Suddenly a large frightened goat, its udders bulging, bolts down Shuhada Street. My first thought is I hope it is a Jewish goat, given the rules around here. I can’t imagine a goat could get a permit. Later we see a Palestinian shepherd, escorted by five soldiers, in search of the animal that apparently refused to stay on the segregated road, the goat equivalent I guess, of the back of the bus. (I secretly name her Rosa!)

Nadav explains that a critical role of the military is to make their presence felt, to remind people, “We are in control.” He explains that this is done by mapping the houses. At 2:00 am he and his fellow soldiers would get into (break into?) someone’s house.  He was told to bring his camera.  They would pick an ordinary family and do five to six houses a night. They would search the house, closets, upturn furniture; the officer would write down the ID numbers and names of each person in the house and draw a map of the house.  Nadav was asked to take a photo of each person (remember, people have just been awaken by a big commotion, they are scared, in their night clothes, probably young children are crying and teenage boys are seething, the soldiers are in full military gear,) and Nadav would match the photos to the names.  By the end of the mapping, he usually had about 20 photos.  He waited for weeks, but no commander asked for his photos and he finally realized that this was the meaning of making your presence felt, of spreading suspicion. The taking of photos was part of the intimidation. (Why did the soldiers pick that family? Are the family members collaborating?  Is a big operation being planned?)  Then there are mock arrests. The soldiers would arrest a random Palestinian for two hours, just for training purposes. This kind of psychological warfare goes on all the time and is quite effective in intimidating the entire population.
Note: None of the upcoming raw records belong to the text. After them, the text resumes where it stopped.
(** Copying a byte that starts neither a parameter nor a cast. *)
Lemma rewrites_copy driver q c rest out order r :
  (c = colon -> q = (false, false) -> at_boundary rest /\ head rest <> Some colon) ->
  rewrites driver (quote_step q c) rest (out ++ push_latin1 c) order r ->
  rewrites driver q (c :: rest) out order r.
Proof.
  intros Hc (ts & <- & Hx & ->). exists (TByte c :: ts). rewrite source_cons.
  cbn [token_source lexed render names app]. by rewrite app_assoc.
Qed.

Lemma rewrites_cast driver rest out order r :
  rewrites driver (false, false) rest (out ++ [colon; colon]) order r ->
  rewrites driver (false, false) (colon :: colon :: rest) out order r.
Proof.
  intros (ts & <- & Hx & ->). exists (TCast :: ts). rewrite source_cons.
  cbn [token_source lexed render names app]. by rewrite <- app_assoc.
Qed.

Lemma rewrites_param driver name rest out order r :
  name <> [] -> Forall (fun b => is_word b = true) name -> at_boundary rest ->
  rewrites driver (false, false) rest
    (out ++ str_bytes (placeholder driver (length (order ++ [bytes_str name]))))
    (order ++ [bytes_str name]) r ->
  rewrites driver (false, false) (colon :: name ++ rest) out order r.
Proof.
  intros Hn Hw Hb (ts & <- & Hx & ->). exists (TParam name :: ts). rewrite source_cons.
  cbn [token_source lexed render names app]. split_and!; [done..|].
  rewrite length_app, Nat.add_1_r, <- !app_assoc. done.
Qed.
(* ===== verification/F64.v ===== *)
(** [f64] as IEEE binary64 over the Standard Library's [spec_float]:
    arithmetic, comparison and [str::parse::<f64>]. *)

From Stdlib Require Import ZArith Lia Bool Ascii String SpecFloat.
From stdpp Require Import base list strings.
From S2P Require Import Prelude RustStd.

Abbreviation f64 := spec_float.

Definition prec : Z := 53.
Definition emax : Z := 1024.

Definition f64_mul : f64 -> f64 -> f64 := SFmul prec emax.
Definition f64_add : f64 -> f64 -> f64 := SFadd prec emax.
Definition f64_ltb : f64 -> f64 -> bool := SFltb.
Definition f64_leb : f64 -> f64 -> bool := SFleb.
Definition f64_eqb : f64 -> f64 -> bool := SFeqb.

(** [n as f64] for an integer: round to nearest, ties to even. *)
Definition f64_of_Z (n : Z) : f64 := binary_normalize prec emax n 0 false.

Definition f64_is_finite (f : f64) : bool :=
  match f with
  | S754_zero _ | S754_finite _ _ _ => true
  | _ => false
  end.

Definition f64_div : f64 -> f64 -> f64 := SFdiv prec emax.

(** [f64::round]: to the nearest integer, ties away from zero. *)
Definition f64_round (f : f64) : f64 :=
  match f with
  | S754_finite s m e =>
      if 0 <=? e then f
      else
        let d := 2 ^ (- e) in
        let q := Zpos m / d in
        let n := if d <=? 2 * (Zpos m mod d) then q + 1 else q in
        binary_normalize prec emax (if s then - n else n) 0 s
  | _ => f
  end.

(** [f64::min]: a NaN loses against a number. *)
Definition f64_min (a b : f64) : f64 :=
  match a, b with
  | S754_nan, _ => b
  | _, S754_nan => a
  | _, _ => if f64_ltb b a then b else a
  end.

(** [f as u64]: towards zero, saturating, NaN to zero. *)
Definition f64_to_u64 (f : f64) : Z :=
  match f with
  | S754_finite false m e =>
      Z.min (2 ^ 64 - 1) (if 0 <=? e then Zpos m * 2 ^ e else Zpos m / 2 ^ (- e))
  | S754_infinity false => 2 ^ 64 - 1
  | _ => 0
  end.

(** [Duration::as_secs_f64] of a duration in nanoseconds. *)
Definition as_secs_f64 (nanos : Z) : f64 :=
  f64_add (f64_of_Z (nanos / 1000000000)) (f64_div (f64_of_Z (nanos mod 1000000000)) (f64_of_Z 1000000000)).

Lemma f64_to_u64_range f : 0 <= f64_to_u64 f < 2 ^ 64.
Proof.
  destruct f as [s|[]| |[] m e]; cbn [f64_to_u64]; try lia. destruct (0 <=? e) eqn:E.
  - pose proof (Z.pow_nonneg 2 e). nia.
  - pose proof (Z.div_pos (Zpos m) (2 ^ (- e))). pose proof (Z.pow_pos_nonneg 2 (- e)). lia.
Qed.

Example rounding_examples :
  f64_to_u64 (f64_round (S754_finite false 5 (-1))) = 3 /\
  f64_to_u64 (f64_round (S754_finite false 9 (-2))) = 2 /\
  f64_round (S754_finite true 1 (-2)) = S754_zero true /\
  f64_to_u64 (f64_of_Z (2 ^ 64)) = 2 ^ 64 - 1 /\ f64_to_u64 (S754_finite true 5 (-1)) = 0 /\
  as_secs_f64 1500000000 = S754_finite false 6755399441055744 (-52).
Proof. by vm_compute. Qed.

(** The binary64 nearest to [m * 10 ^ e]. *)
Definition f64_of_decimal (sign : bool) (m e : Z) : f64 :=
  match m with
  | Zpos p =>
      if 0 <=? e then
        match m * 10 ^ e with
        | Zpos q => binary_round prec emax sign q 0
        | _ => S754_zero sign
        end
      else
        match 10 ^ (- e) with
        | Zpos q =>
            let '(mz, ez, lz) := SFdiv_core_binary prec emax m 0 (Zpos q) 0 in
            binary_round_aux prec emax sign mz ez lz
        | _ => S754_zero sign
        end
  | _ => S754_zero sign
  end.

(** The digits at the start of [s]: their value appended to [acc], how many
    there are, and the rest. *)
Fixpoint span_digits (acc : Z) (n : nat) (s : string) : Z * nat * string :=
  match s with
  | String c s' =>
      match char_digit 10 c with
      | Some d => span_digits (acc * 10 + d) (S n) s'
      | None => (acc, n, s)
      end
  | EmptyString => (acc, n, s)
  end.

Definition is_e (c : ascii) : bool := Ascii.eqb c "e" || Ascii.eqb c "E".

(** The optional exponent, which must end the text. *)
Definition parse_exponent (s : string) : option Z :=
  match s with
  | EmptyString => Some 0
  | String c s' =>
      if is_e c then
        let '(neg, s'') := match s' with
                           | String "-" t => (true, t)
                           | String "+" t => (false, t)
                           | _ => (false, s')
                           end in
        let '(e, n, rest) := span_digits 0 0 s'' in
        if (negb (Nat.eqb n 0)) && str_is_empty rest then Some (if neg : bool then - e else e)
        else None
      else None
  end.

Definition to_lower (c : ascii) : ascii :=
  if is_ascii_upper c then ascii_of_N (Z.to_N (char_Z c + 32)) else c.

Fixpoint str_lower (s : string) : string :=
  match s with
  | EmptyString => EmptyString
  | String c s' => String (to_lower c) (str_lower s')
  end.

(** A decimal number without its sign. *)
Definition parse_decimal (sign : bool) (s : string) : option f64 :=
  let '(ip, n1, r1) := span_digits 0 0 s in
  let '(m, n, k, r2) :=
    match r1 with
    | String "." r => let '(m, n2, r2) := span_digits ip 0 r in (m, (n1 + n2)%nat, n2, r2)
    | _ => (ip, n1, 0%nat, r1)
    end in
  if Nat.eqb n 0 then None
  else match parse_exponent r2 with
       | Some e => Some (f64_of_decimal sign m (e - Z.of_nat k))
       | None => None
       end.

(** [str::parse::<f64>]. *)
Definition parse_f64 (s : string) : option f64 :=
  let '(sign, body) := match s with
                       | String "-" t => (true, t)
                       | String "+" t => (false, t)
                       | _ => (false, s)
                       end in
  let low := str_lower body in
  if String.eqb low "inf" || String.eqb low "infinity" then Some (S754_infinity sign)
  else if String.eqb low "nan" then Some S754_nan
  else parse_decimal sign body.

(** 0.1 and 2^-1074 are read as the binary64 they denote; too large a number
    is infinite. *)
Example parse_f64_examples :
  parse_f64 "1.5" = Some (S754_finite false 6755399441055744 (-52)) /\
  parse_f64 "0.1" = Some (S754_finite false 7205759403792794 (-56)) /\
  parse_f64 "-4.9e-324" = Some (S754_finite true 1 (-1074)) /\
  parse_f64 "1e309" = Some (S754_infinity false) /\
  parse_f64 "1e" = None /\ parse_f64 "." = None /\ parse_f64 "5." = parse_f64 "5".
Proof. by vm_compute. Qed.
Record PoolEntry : Type := mkEntry {
  pool : PoolHandle;
  cred_keys : list (string * string);
  last_used : Z;
}.

Definition touch (now : Z) (e : PoolEntry) : PoolEntry := mkEntry (pool e) (cred_keys e) now.

Implicit Types m : gmap CredDigest PoolEntry.

(** [(last_used, digest)] in lexicographic order. *)
Definition older (a b : CredDigest * PoolEntry) : bool :=
  if last_used (snd a) =? last_used (snd b) then fst a <? fst b
  else last_used (snd a) <? last_used (snd b).

(** [Iterator::min_by_key] over the entries. *)
Fixpoint min_entry (best : CredDigest * PoolEntry) (l : list (CredDigest * PoolEntry)) :=
  match l with
  | [] => best
  | x :: l' => min_entry (if older x best then x else best) l'
  end.

Definition lru_key m : option CredDigest :=
  match map_to_list m with
  | [] => None
  | x :: l => Some (fst (min_entry x l))
  end.

(** [while len >= pool_max_entries]; each turn removes one entry. *)
Fixpoint evict_loop (fuel : nat) (max : nat) m : gmap CredDigest PoolEntry :=
  match fuel with
  | O => m
  | S f =>
      if (max <=? size m)%nat then
        match lru_key m with
        | Some k => evict_loop f max (delete k m)
        | None => m
        end
      else m
  end.

Definition evict_lru (max : nat) m : gmap CredDigest PoolEntry := evict_loop (S (size m)) max m.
We ask Nadav how he felt as a soldier. He said he was following orders; he never enjoyed being a bully. He tried to be a “nice” soldier, handing out candies at the checkpoints, but then he would find himself breaking into a house at night and terrorizing an entire family.  “The occupation cannot be nice.  The issue is not the soldier in the checkpoint, it is the checkpoint itself.” He recommends a book by Breaking the Silence: Our Harsh Logic: Israeli Soldiers’ Testimonies from the Occupied Territories, 2000-2010.  (yes is it on amazon) He feels the soldier testimonies contribute to the discourse within Israeli society.  He prefers not to discuss his plans regarding his annual military reserve obligations.

We head back to the bus parked near the Tomb of the Patriarchs. Hungry children are begging, selling trinkets.  Finally one of our delegates reaches into his pocket for a few shekels and we are swarmed by a small crowd of desperate kids. As we try to back out of this sorry moment, a large armed military policeman rapidly moves into the crowd and violently grabs one of the little boys by his tee shirt.  The policeman is aggressively yelling, the boy is screaming in fear, wriggling out of his shirt, we are trying to hold on to the child, the policeman tells us off to back off and a thin withered man who has been peddling cheap bracelets yells, “Leave us alone, get in the bus. You are no better than settlers.” The child’s face is filled with such a fierce terror it is seared in my memory; soon ?his mother and other women are involved with more arguing.  Everything exploded so suddenly, so brutally. We get on the bus, shaking.  I think the boy got away, this time.